The equity release market is tipped for a record-breaking "rebound", with some predicting sales could hit £4.5bn this year.
Total lending in the first three quarters of this year reached £3.46bn, running 20 per cent above the market’s best pre-pandemic year, according to Equity Release Council figures published today (October 25).
Will Hale, chief executive of independent equity release adviser Key, said: “The market looks on track to finish strongly in 2021 – potentially edging over the £4.5bn mark.”
The Equity Release Council remained more conservative though, putting the market on track for over £4bn of activity this year.
Annual activity has hovered close to £4bn since 2018. Nevertheless David Burrowes, the Equity Release Council’s chairman, said: “The market hasn’t stood still and the available product range has more than doubled since then.”
In June, the number of equity release products available hit a 15-year high, with 769 different plans on offer.
Burrowes attributed the uptick in activity this year, in part, to the stamp duty holiday. “[It has] inevitably impacted consumer behaviour over the summer and into autumn, with average loan sizes and drawdown activity fluctuating.”
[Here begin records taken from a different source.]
Definition copilot_ask_POST (request : NextRequest) : io NextResponse :=
  let contentType := content_type request in
  let* body := request_text request in
  proxyAuthedRequest env request "/ai/copilot/ask"
    {| opt_method := Some "POST"; opt_body := Some body;
       opt_headers := [("Content-Type", contentType); control_ui] |}.
Definition copilot_conversation_GET (conversationId : string) (request : NextRequest) :=
  proxyAuthedGet env request ("/ai/copilot/conversations/" +:+ enc conversationId).
Definition alert_ack_POST (alertId : string) := bare "POST" ("/alerts/" +:+ enc alertId +:+ "/ack").
Definition alerts_GET := get_query "/alerts".
Definition artifact_GET (artifactId : string) (request : NextRequest) :=
  proxyAuthedBinaryGet env request ("/artifact/" +:+ enc artifactId).
Definition audit_device_GET (deviceId : string) := get_query ("/audit/device/" +:+ enc deviceId).
Definition audit_export_GET (request : NextRequest) :=
  proxyAuthedBinaryGet env request (with_query "/audit/events/export" request).
Definition audit_events_GET := get_query "/audit/events".

(** ** Commands *)

Definition command_GET (commandId : string) (request : NextRequest) :=
  proxyAuthedGet env request ("/commands/" +:+ enc commandId).
Definition capabilities_GET := get_query "/commands/capabilities".
Definition commands_GET := get_query "/commands".

(** [Math.min(Math.max(Math.trunc(raw), 1), hi)], or the default when the
    number is not finite. *)
Definition bounded_param (hi dflt : Z) (raw : num) : jsval :=
  JNum (if Num.is_finite raw
        then Num.min (Num.max (Num.trunc raw) (Num.of_Z 1)) (Num.of_Z hi)
        else Num.of_Z dflt).

Definition default_path : string := "C:\Users".

Definition list_files_params (params : obj) : res obj :=
  let! limitRaw := to_number (get params "limit") in
  let params := put params "limit" (bounded_param 1000 200 limitRaw) in
  let! depthRaw := to_number (get params "max_depth") in
  let params := put params "max_depth" (bounded_param 8 1 depthRaw) in
  let params := put params "recursive" (JBool (is_true (get params "recursive"))) in
  Ok (match get params "path" with
      | JStr p => if trim p === "" then put params "path" (JStr default_path) else params
      | _ => put params "path" (JStr default_path)
      end).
Between July and September, homeowners over 55 unlocked £1.15bn of property wealth through equity release, which was down 2 per cent from Q2 (£1.17bn), but up 19 per cent compared with the third quarter of last year (£963m), which was hit by the pandemic.
Stephen Lowe, group communications director at Just Group, said: “Today’s figures point to a market that is rebounding from last year’s lockdowns and returning to growth.
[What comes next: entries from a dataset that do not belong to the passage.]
Definition LEGACY_METHOD_ALIASES : obj :=
  map (fun kv => (kv.1, JStr kv.2))
  [("system-info", "collect_system_info");
   ("hardware-info", "collect_system_info");
   ("performance-metrics", "collect_system_info");
   ("uptime", "collect_system_info");
   ("screenshot-capture", "screenshot");
   ("display-info", "get_active_window");
   ("active-window", "get_active_window");
   ("filesystem", "list_files");
   ("download-file", "download_file");
   ("upload-file", "upload_file");
   ("create-file", "create_file");
   ("create-folder", "create_directory");
   ("create-directory", "create_directory");
   ("delete-file", "delete_file");
   ("delete-folder", "delete_directory");
   ("delete-directory", "delete_directory");
   ("kill-process", "kill_process");
   ("kill-process-tree", "kill_process_tree");
   ("process-list", "list_processes");
   ("network-info", "network_info");
   ("netstat", "list_connections");
   ("dns-lookup", "network_info");
   ("services-list", "list_services");
   ("mounts-list", "list_mounts");
   ("mount-list", "list_mounts");
   ("service-start", "start_service");
   ("service-stop", "stop_service");
   ("service-restart", "restart_service");
   ("event-logs", "collect_logs");
   ("security-logs", "collect_logs");
   ("application-logs", "collect_logs");
   ("users-list", "get_users");
   ("active-sessions", "list_sessions");
   ("power-info", "collect_system_info")].

(** The lookup reaches Object.prototype, so the result need not be a string. *)
Definition resolveCommandMethod (method : string) : jsval :=
  vnullish (get LEGACY_METHOD_ALIASES method) (JStr method).

(** [table[v]] with a resolved method as the key. *)
Definition index (table : obj) (v : jsval) : jsval :=
  match to_str v with Ok k => get table k | Exn _ => JUndef end.

(** The names that a lookup on any object finds. *)
Definition prototype_name (method : string) : bool :=
  match inherited method with JUndef => false | _ => true end.

Lemma alias_string method v :
  own_get LEGACY_METHOD_ALIASES method = Some v -> exists s, v = JStr s.
Proof.
  intros H%own_get_elem. unfold LEGACY_METHOD_ALIASES in H.
  apply in_map_iff in H as ([k s] & [= _ <-] & _). by exists s.
Qed.

Lemma resolve_cases method :
  (exists s, own_get LEGACY_METHOD_ALIASES method = Some (JStr s) /\
             resolveCommandMethod method = JStr s) \/
  (own_get LEGACY_METHOD_ALIASES method = None /\ prototype_name method = false /\
   resolveCommandMethod method = JStr method) \/
  (own_get LEGACY_METHOD_ALIASES method = None /\ prototype_name method = true /\
   resolveCommandMethod method = inherited method).
Proof.
  unfold resolveCommandMethod, get, prototype_name.
  destruct (own_get _ method) as [v|] eqn:E; cbn [nullish].
  - destruct (alias_string method v E) as [s ->]. left. by exists s.
  - right. unfold inherited. repeat case_match; simplify_eq; auto.
Qed.

(** No target of an alias is an alias or an inherited name. *)
Lemma alias_targets_final method s :
  own_get LEGACY_METHOD_ALIASES method = Some (JStr s) -> resolveCommandMethod s = JStr s.
Proof.
  intros H%own_get_elem. unfold LEGACY_METHOD_ALIASES in H. cbn [map fst snd] in H. cbn [In] in H.
  repeat (destruct H as [H|H]; [by injection H as <- <-|]). done.
Qed.

(** Resolution settles in one step: it yields a method name exactly for
    the names that no object inherits, aliases lead to current names, and
    resolving a resolved name changes nothing. *)
Theorem resolve_settles method :
  match resolveCommandMethod method with
  | JStr s => prototype_name method = false /\ resolveCommandMethod s = JStr s
  | v => prototype_name method = true /\ v = inherited method
  end.
Proof.
  destruct (resolve_cases method) as [(s & H & ->)|[(H & Hp & ->)|(H & Hp & ->)]].
  - split; [|by eapply alias_targets_final].
    apply own_get_elem in H. unfold LEGACY_METHOD_ALIASES in H. cbn [map fst snd In] in H.
    repeat (destruct H as [H|H]; [by injection H as <- _|]). done.
  - split; [done|]. destruct (resolve_cases method) as [(? & ? & ?)|[(_ & _ & Hr)|(_ & ? & _)]]; congruence.
  - unfold prototype_name, inherited in *. by repeat case_match.
Qed.
End Resolver.

(** ** Parameters *)

Module Params.
Import Resolver.

Definition number (z : Z) : jsval := JNum (Num.of_Z z).

Definition COMMAND_PARAM_TEMPLATES : obj :=
  map (fun kv => (kv.1, JObj kv.2))
  [("download_file", [("path", JStr "C:\ProgramData\Quoodle\device_id"); ("max_bytes", number 4096)]);
   ("upload_file", [("artifact_id", JStr "<artifact-id>");
                    ("destination", JStr "C:\Users\Public\uploaded.bin"); ("overwrite", JBool true)]);
   ("create_directory", [("path", JStr "C:\Users\Public\quoodle_test"); ("recursive", JBool true)]);
   ("create_file", [("path", JStr "C:\Users\Public\quoodle_test\note.txt"); ("overwrite", JBool true)]);
   ("delete_file", [("path", JStr "C:\Users\Public\quoodle_test\note.txt"); ("confirm", JBool true)]);
   ("delete_directory", [("path", JStr "C:\Users\Public\quoodle_test"); ("confirm", JBool true)]);
   ("kill_process", [("pid", number 1234)]);
   ("kill_process_tree", [("pid", number 1234)])].

Definition COMMAND_REQUIRED_PARAM_HINTS : obj :=
  map (fun kv => (kv.1, JStr kv.2))
  [("download_file", "Required: path");
   ("upload_file", "Required: artifact_id, destination");
   ("create_directory", "Required: path");
   ("create_file", "Required: path");
   ("delete_file", "Required: path, confirm=true");
   ("delete_directory", "Required: path, confirm=true");
   ("kill_process", "Required: pid");
   ("kill_process_tree", "Required: pid")].

Definition isAcceptedValue (value : jsval) : bool :=
  match value with
  | JBool b => b
  | JNum n => Num.eqb n (Num.of_Z 1)
  | JStr s =>
      let normalized := toLowerCase (trim s) in
      (normalized === "1") || (normalized === "true") || (normalized === "yes") || (normalized === "on")
  | _ => false
  end.

Definition positive_integer (n : num) : bool := Num.is_integer n && Num.gt n Num.zero.

Definition parsePositiveInteger (value : jsval) : option num :=
  match value with
  | JNum n => if positive_integer n then Some n else None
  | JStr s =>
      if trim s !== "" then
        let parsed := number_of_string s in
        if positive_integer parsed then Some parsed else None
      else None
  | _ => None
  end.

Definition defaultParamsForCommand (method : string) : jsval :=
  vnullish (index COMMAND_PARAM_TEMPLATES (resolveCommandMethod method)) (JObj []).

Definition requiredParamsHintForCommand (method : string) : jsval :=
  vnullish (index COMMAND_REQUIRED_PARAM_HINTS (resolveCommandMethod method)) JNull.

(** [typeof params.k === 'string' ? params.k.trim() : ''] *)
Definition trimmed_param (params : obj) (k : string) : string :=
  match get params k with JStr s => trim s | _ => "" end.

(** The message of the first violated requirement, if any. *)
Definition validateCommandParams (method : string) (params : obj) : option string :=
  let path := trimmed_param params "path" in
  match resolveCommandMethod method with
  | JStr resolved =>
      if (resolved === "download_file") || (resolved === "create_directory")
         || (resolved === "create_file") then
        if negb (truthy_str path) then Some "Missing required field: path" else None
      else if resolved === "upload_file" then
        let artifactId := trimmed_param params "artifact_id" in
        let destination := trimmed_param params "destination" in
        if negb (truthy_str artifactId) then Some "Missing required field: artifact_id"
        else if negb (truthy_str destination) then Some "Missing required field: destination"
        else None
      else if (resolved === "delete_file") || (resolved === "delete_directory") then
        if negb (truthy_str path) then Some "Missing required field: path"
        else if negb (isAcceptedValue (get params "confirm"))
        then Some "Missing required field: confirm=true"
        else None
      else if (resolved === "kill_process") || (resolved === "kill_process_tree") then
        match parsePositiveInteger (get params "pid") with
        | None => Some "Missing/invalid required field: pid (integer >= 2)"
        | Some pid => if Num.lt pid (Num.of_Z 2)
                      then Some "Missing/invalid required field: pid (integer >= 2)" else None
        end
      else None
  | _ => None
  end.

(** What each command needs, by its current name. *)
Definition nonblank (params : obj) (k : string) : Prop :=
  exists s, get params k = JStr s /\ trim s <> "".

(** An integer of at least two, as a number or in decimal. *)
Definition safe_pid (v : jsval) : Prop :=
  exists n, Num.is_integer n = true /\ Num.le (Num.of_Z 2) n = true /\
    (v = JNum n \/ exists s, v = JStr s /\ trim s <> "" /\ number_of_string s = n).

(** [resolved] is one of the listed commands. *)
Definition one_of (l : list string) (resolved : string) : bool := existsb (String.eqb resolved) l.

Definition requirements (resolved : string) (params : obj) : Prop :=
  (one_of ["download_file"; "create_directory"; "create_file"; "delete_file"; "delete_directory"]
     resolved = true -> nonblank params "path") /\
  (one_of ["delete_file"; "delete_directory"] resolved = true ->
   isAcceptedValue (get params "confirm") = true) /\
  (one_of ["upload_file"] resolved = true ->
   nonblank params "artifact_id" /\ nonblank params "destination") /\
  (one_of ["kill_process"; "kill_process_tree"] resolved = true -> safe_pid (get params "pid")).

Lemma trimmed_nonblank params k : truthy_str (trimmed_param params k) = true <-> nonblank params k.
Proof.
  unfold trimmed_param, nonblank. rewrite truthy_str_spec.
  destruct (get params k); split; try done; try (by intros (? & [=] & _)); [eauto|].
  by intros (? & [= ->] & ?).
Qed.

Lemma not_lt_le x y : Num.is_nan x = false -> Num.is_nan y = false ->
  Num.lt x y = negb (Num.le y x).
Proof.
  intros Hx Hy. unfold Num.lt, Num.le, SFltb, SFleb. rewrite (Num.compare_sym x y).
  by destruct (Num.compare_some x y Hx Hy) as [[] ->].
Qed.

Lemma integer_not_nan n : Num.is_integer n = true -> Num.is_nan n = false.
Proof. by destruct n. Qed.

(** Two is positive: the order of the numbers against the two constants. *)
Lemma ge_two_positive n : Num.le (Num.of_Z 2) n = true -> Num.gt n Num.zero = true.
Proof. by destruct n as [[]|[]| |[] m e]. Qed.

Lemma positive_pid n :
  positive_integer n && negb (Num.lt n (Num.of_Z 2)) = true <->
  Num.is_integer n = true /\ Num.le (Num.of_Z 2) n = true.
Proof.
  unfold positive_integer. rewrite !andb_true_iff, negb_true_iff. split.
  - intros [[Hi _] Hl]. split; [done|]. apply integer_not_nan in Hi as Hn.
    rewrite not_lt_le in Hl by (done || reflexivity). by apply negb_false_iff in Hl.
  - intros [Hi Hl]. apply integer_not_nan in Hi as Hn.
    rewrite not_lt_le by (done || reflexivity). by rewrite Hl, (ge_two_positive n Hl).
Qed.

Definition pid_message : string := "Missing/invalid required field: pid (integer >= 2)".

Lemma pid_number n :
  match (if positive_integer n then Some n else None) with
  | None => Some pid_message
  | Some pid => if Num.lt pid (Num.of_Z 2) then Some pid_message else None
  end = None <-> Num.is_integer n = true /\ Num.le (Num.of_Z 2) n = true.
Proof. rewrite <- positive_pid. by destruct (positive_integer n), (Num.lt n _). Qed.

Lemma pid_check v :
  match parsePositiveInteger v with
  | None => Some pid_message
  | Some pid => if Num.lt pid (Num.of_Z 2) then Some pid_message else None
  end = None <-> safe_pid v.
Proof.
  unfold safe_pid, parsePositiveInteger. destruct v as [| | |n|s| | |];
    try (split; [done|]; by intros (? & _ & _ & [[=]|(? & [=] & _)])).
  - rewrite pid_number. split; [naive_solver|].
    by intros (? & ? & ? & [[= ->]|(? & [=] & _)]).
  - destruct (String.eqb_spec (trim s) "") as [Ht|Ht]; cbn [negb].
    { split; [done|]. by intros (? & _ & _ & [[=]|(? & [= ->] & ? & _)]). }
    cbn zeta. rewrite pid_number. split; [naive_solver|].
    by intros (? & ? & ? & [[=]|(? & [= ->] & _ & <-)]).
Qed.

(** The eight commands that have requirements, and the others. *)
Lemma known_command r :
  In r ["download_file"; "create_directory"; "create_file"; "upload_file"; "delete_file";
        "delete_directory"; "kill_process"; "kill_process_tree"] \/
  one_of ["download_file"; "create_directory"; "create_file"; "upload_file"; "delete_file";
        "delete_directory"; "kill_process"; "kill_process_tree"] r = false.
Proof.
  unfold one_of. destruct (existsb _ _) eqn:E; [left|by right].
  apply existsb_exists in E as (x & Hx & ->%String.eqb_eq). exact Hx.
Qed.

Lemma message_unless (b : bool) (m : string) (rest : option string) :
  (if negb b then Some m else rest) = None <-> b = true /\ rest = None.
Proof. destruct b; cbn; naive_solver. Qed.

(** Validation accepts a command exactly when its requirements hold:
    a non-blank path for the file commands, an explicit confirmation for the
    two deletions, artifact and destination for an upload, and a process id
    that is an integer of at least 2 for the two kill commands. *)
Theorem validate_iff method params :
  validateCommandParams method params = None <->
  match resolveCommandMethod method with
  | JStr resolved => requirements resolved params
  | _ => True
  end.
Proof.
  unfold validateCommandParams. destruct (resolveCommandMethod method) as [| | | |r| | |]; try done.
  unfold requirements. destruct (known_command r) as [H|H].
  - cbn [In] in H.
    repeat (destruct H as [<-|H]);
      cbn -[isAcceptedValue get trimmed_param truthy_str parsePositiveInteger Num.lt Num.of_Z];
      [..|done]; rewrite ?message_unless, ?trimmed_nonblank, ?pid_check; naive_solver.
  - unfold one_of in *. cbn [existsb] in *.
    repeat (apply orb_false_iff in H as [? H]).
    repeat match goal with E : String.eqb _ _ = false |- _ => rewrite E; clear E end.
    cbn. naive_solver.
Qed.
“We are confident that the appetite for using housing wealth in later life will continue growing to meet common needs such as generating extra income, gifting cash to loved ones, paying for care or helping with estate-planning.”
Alan Lakey, founder of CI Expert, said despite reports of a depressed equity release market during the pandemic, he has found it to be improving “year-on-year”.
He continued: “The obvious triggers are consumers with interest-only mortgages who do not want to sell, consumers helping children or grandchildren with deposits for house purchase, consumers who have inadequate pension income, and consumers that need to meet bills for new cars or home repairs.”